▶ _Task to complete_
The answer must be every line from the entries below that contains "exists".

▶ _Data records_
Lemma check_beal_hit_gmp_hit (A B x y z C_max : Z) (out : Outs.t) :
  1 <= A -> 1 <= B -> 0 <= x -> 0 <= y -> 1 <= z ->
  U64.in_range C_max ->
  fst (check_beal_hit_gmp A B x y z C_max out) = true
  <-> exists r, 1 <= r <= C_max /\ A ^ x + B ^ y = r ^ z.
Proof.
  unfold U64.in_range. intros HA HB Hx Hy Hz HC.
  rewrite check_beal_hit_gmp_cases. cbv zeta.
  assert (Hsum : 0 <= A ^ x + B ^ y).
  { assert (0 <= A ^ x) by (apply Z.pow_nonneg; lia).
    assert (0 <= B ^ y) by (apply Z.pow_nonneg; lia). lia. }
  pose proof (mpz_root_spec (A ^ x + B ^ y) z Hz Hsum) as Hroot.
  destruct (mpz_root (A ^ x + B ^ y) z) as [root exact]. cbn [fst snd].
  destruct Hroot as (Hr0 & Hr & ->).
  unfold mpz_fits_ulong_p, U64.max.
  destruct (Z.eqb_spec (root ^ z) (A ^ x + B ^ y)) as [Heq|Hne]; cbn [andb].
  - destruct (Z.leb_spec root C_max); destruct (Z.ltb_spec 0 root);
      destruct (Z.leb_spec 0 root); destruct (Z.leb_spec root (U64.modulus - 1));
      cbn [andb fst]; try lia.
    all: split; [intros Ht; try discriminate Ht | intros (r & Hr1 & Hr2)].
    all: try (exists root; split; [lia | now symmetry]).
    all: try reflexivity.
    all: assert (r = root)
      by (apply (root_unique z root r (A ^ x + B ^ y)); try lia; now symmetry);
      lia.
  - cbn [fst]. split; [discriminate|]. intros (r & Hr1 & Hr2).
    assert (r = root)
      by (apply (root_unique z root r (A ^ x + B ^ y)); try lia; now symmetry).
    subst r. congruence.
Qed.

Lemma check_beal_hit_gmp_outputs (A B x y z C_max r : Z) (out : Outs.t) :
  U64.in_range A -> U64.in_range B -> 1 <= A -> 1 <= B ->
  0 <= x -> 0 <= y -> 1 <= z ->
  0 <= r -> A ^ x + B ^ y = r ^ z ->
  fst (check_beal_hit_gmp A B x y z C_max out) = true ->
  snd (check_beal_hit_gmp A B x y z C_max out)
  = Outs.mk r (Z.gcd A (Z.gcd B r)).
Proof.
  intros HAr HBr HA HB Hx Hy Hz Hr Heq.
  rewrite check_beal_hit_gmp_cases. cbv zeta.
  assert (Hsum : 0 <= A ^ x + B ^ y).
  { rewrite Heq. apply Z.pow_nonneg. lia. }
  pose proof (mpz_root_spec (A ^ x + B ^ y) z Hz Hsum) as Hroot.
  destruct (mpz_root (A ^ x + B ^ y) z) as [root exact]. cbn [fst snd].
  destruct Hroot as (Hr0 & Hrr & ->).
  assert (r = root) by (apply (root_unique z root r (A ^ x + B ^ y)); lia).
  subst r.
  destruct ((root ^ z =? A ^ x + B ^ y) && mpz_fits_ulong_p root
            && ((root <=? C_max) && (0 <? root))) eqn:Hcond;
    cbn [fst snd]; [|discriminate].
  intros _.
  assert (Hfit : U64.in_range root).
  { apply andb_prop in Hcond. destruct Hcond as [Hc _].
    apply andb_prop in Hc. destruct Hc as [_ Hc].
    unfold mpz_fits_ulong_p, U64.max in Hc. unfold U64.in_range. lia. }
  assert (Hg1 : U64.in_range (Z.gcd B root)).
  { unfold U64.in_range in *. split; [apply Z.gcd_nonneg|].
    assert (Z.gcd B root <= B); [|lia].
    apply Z.divide_pos_le; [lia | apply Z.gcd_divide_l]. }
  rewrite (gcd64_spec B root) by assumption.
  rewrite (gcd64_spec A _) by assumption.
  reflexivity.
Qed.

Lemma check_beal_hit_gmp_miss (A B x y z C_max : Z) (out : Outs.t) :
  fst (check_beal_hit_gmp A B x y z C_max out) = false ->
  snd (check_beal_hit_gmp A B x y z C_max out) = out.
Proof.
  rewrite check_beal_hit_gmp_cases. cbv zeta.
  destruct (_ && _); cbn [fst snd]; [discriminate | reflexivity].
Qed.

(** * The integrity digest *)

Lemma log_complete_hash_fnv1a (params : SearchParams.t)
    (results : SearchResults.t) :
  log_complete_hash params results = fnv1a64 (digest_fields params results).
Proof.
  unfold log_complete_hash, fnv1a64, digest_fields, fnv1a64_absorb.
  unfold U64.mul, U64.wrap, U64.modulus, FNV_PRIME, FNV_OFFSET_BASIS.
  cbn [fold_left]. reflexivity.
Qed.

Lemma log_complete_hash_range (params : SearchParams.t)
    (results : SearchResults.t) :
  0 <= log_complete_hash params results < U64.modulus.
Proof. unfold log_complete_hash. cbv zeta. apply u64_wrap_range. Qed.

Lemma hex_digit_ok (d : Z) :
  0 <= d < 16 ->
  is_lower_hex (hex_digit d) = true /\ hex_value (hex_digit d) = d.
Proof.
  intros Hd.
  assert (Hc : d = 0 \/ d = 1 \/ d = 2 \/ d = 3 \/ d = 4 \/ d = 5 \/ d = 6
               \/ d = 7 \/ d = 8 \/ d = 9 \/ d = 10 \/ d = 11 \/ d = 12
               \/ d = 13 \/ d = 14 \/ d = 15) by lia.
  repeat (destruct Hc as [->|Hc]; [split; reflexivity|]).
  subst d. split; reflexivity.
Qed.

Lemma hex_fixed_length (n : nat) (v : Z) : String.length (hex_fixed n v) = n.
Proof. induction n as [|n IH]; cbn [hex_fixed String.length]; congruence. Qed.

Lemma hex_fixed_lower (n : nat) (v : Z) :
  string_forallb is_lower_hex (hex_fixed n v) = true.
Proof.
  induction n as [|n IH]; [reflexivity|].
  cbn [hex_fixed string_forallb]. rewrite IH, andb_true_r.
  apply hex_digit_ok. apply Z.mod_pos_bound. lia.
Qed.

▶ _Response for this exercise_
  <-> exists r, 1 <= r <= C_max /\ A ^ x + B ^ y = r ^ z.
    all: try (exists root; split; [lia | now symmetry]).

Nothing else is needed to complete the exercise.